Diabetes is caused by insufficient secretion of insulin and subsequent loss of glucose homeostasis as a result of dysfunction or death of insulin-secreting β-cells. β-cells within the islet do not function autonomously: extensive interactions occur between β-cells and with other endocrine cells that control the regulation of insulin secretion. Previously, we and others established a critical role for gap-junction mediated electrical communication between β-cells that coordinates the dynamics of electrical activity, Ca² elevations and insulin release. β-cells are functionally heterogenous, yet the way in which different populations of β-cells influence the function of the whole islet is poorly understood. As such, the overall goal of our research program is to understand how islet function is determined by coupling between the diverse populations of β-cells. In the previous funding period, we discovered and characterized distinct sub-populations of β-cells within the intact islet, that can influence the dynamics and glucose sensitivity of whole islet electrical activity. However critical gaps in our understanding remain.

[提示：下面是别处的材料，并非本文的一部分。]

(** * Practical optimization course: the notebooks and the functions they define

    The repository is a set of Jupyter notebooks.  This development has two
    parts.  The first part gives the definitions: a transcript of every code
    cell of every notebook (statements, the calls they make, the names they
    read and bind, the error outputs stored with the cell), what a run of a
    notebook from top to bottom does with its solver calls, and Rocq versions of the functions and classes the
    notebooks define themselves (the [Connection], [Doctor] and [Shift]
    classes, the [MyBounds] accept test, the nurse scheduling constraints, the
    risk constraint of the portfolio notebook and its sampling check), and of
    the optimization models they build: the constraints of the N-queens, tank,
    batch scheduling, doctors scheduling, nurse scheduling, facility location
    and urban zone fares models, with the variables as functions and the
    constraints as predicates on them.  The second part states and proves
    the properties. *)

From Stdlib Require Import ZArith QArith Reals Lra Lia List String Ascii Bool.
From stdpp Require Import gmap strings.
Import ListNotations.

Set Warnings "-register-all".

Local Open Scope string_scope.
Local Open Scope list_scope.

(** ** Notebooks as data *)

Module Notebook.

(** A call site.  [callee] is the dotted path of the called expression as it
    is written: names and attributes are kept ([model.solve]), a subscript is
    written [[]], an inner call [()], any other expression [_].  [keywords]
    are the keyword arguments; the value is kept when it is a name, an
    attribute path or a number, and is [_] otherwise.  [Lazy] marks a call
    that sits under a [lambda] or in the body of a generator expression
    (its first iterable apart): it is not evaluated when the statement
    itself runs. *)
Inductive call : Type :=
| Call (callee : string) (keywords : list (string * string))
| Lazy (callee : string) (keywords : list (string * string)).

(** The statements of a code cell, with the calls of their expressions in
    source order (a call before the calls of its arguments).  [SImport]
    lists the imported names ([module], [module.name], with [as alias]
    where the source has one), [SMagic] is an IPython magic line,
    [SInvalid] a line that is not Python, [SField] a field declaration
    [name: annotation] in a class body. *)
Inductive stmt : Type :=
| SImport (modules : list string)
| SMagic (line : string)
| SInvalid (line : string)
| SAssign (targets : list string) (calls : list call)
| SAugAssign (target : string) (calls : list call)
| SField (name annotation : string)
| SExpr (calls : list call)
| SReturn (calls : list call)
| SContinue
| SClassDef (name : string) (decorators bases : list string) (body : list stmt)
| SDef (name : string) (params : list string) (body : list stmt)
| SFor (target : string) (iter : list call) (body : list stmt)
| SWhile (test : list call) (body : list stmt)
| SIf (test : list call) (body orelse : list stmt)
| STry (body : list stmt) (handlers : list (list stmt)).

(** What a cell shows below its source after it ran. *)
Inductive output : Type :=
| OStream (name : string)
| OResult
| ODisplay
| OError (ename evalue : string).

(** A code cell: its place among the cells of the notebook (markdown
    cells are counted, from 0, but not transcribed), the execution count
    stored with it, its statements and its outputs. *)
Record code_cell : Type := {
  position : nat;
  execution_count : option nat;
  source : list stmt;
  outputs : list output
}.

(** A notebook: the source file it is in, its place in that file (a
    file may hold several notebooks one after the other), the heading of
    its first markdown cell, and its code cells in order. *)
Record notebook : Type := {
  file : string;
  index : nat;
  title : string;
  cells : list code_cell
}.

(** [Exercises/Jupyter notebooks/Batch scheduling.ipynb],
    notebook 0 of the file: Batch scheduling of a fermentation process *)
Definition batch_scheduling : notebook :=
  {| file := "Exercises/Jupyter notebooks/Batch scheduling.ipynb"; index := 0;
     title := "Batch scheduling of a fermentation process";
     cells := [
  {| position := 1; execution_count := Some 66;
     source := [
      SImport ["xpress as xp"]; SMagic "%env XPRESS=.."; SImport ["numpy as np"];
      SImport ["matplotlib.pyplot as plt"]; SImport ["math"];
      SAssign ["model"] [Call "xp.problem" []]; SAssign ["n"] [];
      SAssign ["nRange"] [Call "range" []]; SAssign ["t_m"] []; SAssign ["A_max"] [];
      SAssign ["Z_b"] []; SAssign ["t_min_fermentation"] []; SAssign ["t_max_fermentation"] [];
      SAssign ["t_min_purification"] []; SAssign ["t_max_purification"] []; SAssign ["C_m"] [];
      SAssign ["mu"] []; SAssign ["C_f"] []; SAssign ["phi"] []; SAssign ["C_p"] [];
      SAssign ["pi"] []; SAssign ["C_b"] []; SAssign ["beta"] []; SAssign ["C_w"] [];
      SAssign ["chi"] []; SAssign ["d"] [Call "np.array" []; Call "range" []];
      SAssign ["d"] [Call "np.append" []; Call "np.array" []; Call "range" []]];
     outputs := [] |};
  {| position := 2; execution_count := Some 67;
     source := [
      SAssign ["m"] []; SAssign ["M"] []; SAssign ["f"] []; SAssign ["F"] []; SAssign ["p"] [];
      SAssign ["P"] []; SAssign ["b"] []; SAssign ["B"] []; SAssign ["w"] []; SAssign ["W"] [];
      SExpr [Call "model.addVariable" []]];
     outputs := [] |};
  {| position := 4; execution_count := Some 68;
     source := [
      SInvalid "mixing_balance ="; SInvalid "fermentation_balance =";
      SInvalid "purification_balance ="; SInvalid "blending_balance =";
      SInvalid "warehousing_balance ="; SExpr [Call "model.addConstraint" []]];
     outputs := [] |}] |}.

(** [Exercises/Jupyter notebooks/Batch scheduling.part1.solution.ipynb],
    notebook 0 of the file: Batch scheduling of a fermentation process *)
Definition batch_scheduling_part1_solution : notebook :=
  {| file := "Exercises/Jupyter notebooks/Batch scheduling.part1.solution.ipynb"; index := 0;
     title := "Batch scheduling of a fermentation process";
     cells := [
  {| position := 1; execution_count := Some 66;
     source := [
      SImport ["xpress as xp"]; SMagic "%env XPRESS=.."; SImport ["numpy as np"];
      SImport ["matplotlib.pyplot as plt"]; SImport ["math"];
      SAssign ["model"] [Call "xp.problem" []]; SAssign ["n"] [];
      SAssign ["nRange"] [Call "range" []]; SAssign ["t_m"] []; SAssign ["A_max"] [];
      SAssign ["Z_b"] []; SAssign ["t_min_fermentation"] []; SAssign ["t_max_fermentation"] [];
      SAssign ["t_min_purification"] []; SAssign ["t_max_purification"] []; SAssign ["C_m"] [];
      SAssign ["mu"] []; SAssign ["C_f"] []; SAssign ["phi"] []; SAssign ["C_p"] [];
      SAssign ["pi"] []; SAssign ["C_b"] []; SAssign ["beta"] []; SAssign ["C_w"] [];
      SAssign ["chi"] []; SAssign ["d"] [Call "np.array" []; Call "range" []];
      SAssign ["d"] [Call "np.append" []; Call "np.array" []; Call "range" []]];
     outputs := [] |};
  {| position := 2; execution_count := Some 67;
     source := [
      SDef "get_variable_dictionary" ["name"] [
        SReturn [Call "xp.var" [("vartype", "xp.continuous"); ("lb", "0"); ("name", "_")]]];
      SAssign ["m"] [Call "get_variable_dictionary" []];
      SAssign ["M"] [Call "get_variable_dictionary" []];
      SAssign ["f"] [Call "get_variable_dictionary" []];
      SAssign ["F"] [Call "get_variable_dictionary" []];
      SAssign ["p"] [Call "get_variable_dictionary" []];
      SAssign ["P"] [Call "get_variable_dictionary" []];
      SAssign ["b"] [Call "get_variable_dictionary" []];
      SAssign ["B"] [Call "get_variable_dictionary" []];
      SAssign ["w"] [Call "get_variable_dictionary" []];
      SAssign ["W"] [Call "get_variable_dictionary" []]; SExpr [Call "model.addVariable" []]];
     outputs := [] |};
  {| position := 4; execution_count := Some 68;
     source := [
      SAssign ["mixing_balance"] [Lazy "xp.constraint" [("name", "_")]; Lazy "xp.Sum" []; Lazy "range" []];
      SAssign ["fermentation_balance"] [Lazy "xp.constraint" [("name", "_")]; Lazy "xp.Sum" []; Lazy "range" []];
      SAssign ["purification_balance"] [Lazy "xp.constraint" [("name", "_")]; Lazy "xp.Sum" []; Lazy "range" []];
      SAssign ["blending_balance"] [Lazy "xp.constraint" [("name", "_")]; Lazy "xp.Sum" []; Lazy "range" []];
      SAssign ["warehousing_balance"] [Lazy "xp.constraint" [("name", "_")]; Lazy "xp.Sum" []; Lazy "range" []];
      SExpr [Call "model.addConstraint" []]];
     outputs := [] |}] |}.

This includes how functional sub-populations impact both first phase and second phase dynamics of insulin secretion; the presence and role of functional sub-populations in human islets; and how changes in sub-populations in diabetes impact islet function. To address these open questions, we have designed 3 specific aims to test our overall hypothesis: that populations of β-cells with distinct functional characteristics exert disproportionate control over multiple aspects of the islet Ca² response, via electrical coupling. 1) Characterize how β-cell sub-populations coordinate the initial first-phase response of the islet following glucose elevation; 2) Characterize the presence of functional sub-populations and electrical communication in human islets insitu; 3) Determine the gap junction dependence for functional sub-populations under healthy conditions and in type2 diabetes. By understanding how heterogenous β-cell populations within the islet interact, we will gain fundamental understanding how islet electrical and insulin secretion response is regulated. Thus, therapeutic targets which may disproportionately influence a certain β-cell population may provide new ways to control the islet under pathogenic conditions.

糖尿病是由胰岛素分泌不足和随后的葡萄糖稳态丧失引起的。 由于分泌胰岛素的β细胞功能障碍或死亡。β-中的单元格 胰岛功能不是自主的：β细胞之间以及与其他细胞之间发生广泛的相互作用 控制胰岛素分泌调节的内分泌细胞。此前，我们和其他人 确立了缝隙连接介导的电子通信的关键作用 在协调电活动、钙升高和胰岛素动态的β细胞之间 放手。β-细胞在功能上是不同的，但不同群体的 β细胞对整个胰岛功能的影响还知之甚少。因此， 我们研究计划的总体目标是了解胰岛功能是如何决定的 通过在不同的β细胞群体之间进行耦合。在上一个资助期，我们 在完整的胰岛内发现并表征了不同的β细胞亚群，这可以 影响整个胰岛电活动的动力学和葡萄糖敏感性。不管多么关键 我们在理解上的差距仍然存在。这包括功能子群体如何首先对两者产生影响 胰岛素分泌的时相和第二时相动力学；功能性的存在和作用 人类胰岛中的亚群；糖尿病亚群的变化对胰岛的影响 功能。为了解决这些悬而未决的问题，我们设计了3个具体目标来测试我们的整体 假设：具有不同功能特征的β细胞群体 不成比例地控制胰岛钙反应的多个方面，通过电子 耦合。1)描述β细胞亚群如何协调初始第一阶段 胰岛在血糖升高后的反应；2)表征 人原位胰岛的功能亚群和电通讯；3)决定 健康条件下和2型功能亚群对缝隙连接的依赖性 糖尿病。通过了解胰岛内异种β细胞群体是如何相互作用的，我们将 从根本上了解胰岛电和胰岛素分泌反应是如何调节的。 因此，可能不成比例地影响特定β细胞的治疗靶点 种群可能为控制病原性条件下的胰岛提供新的途径。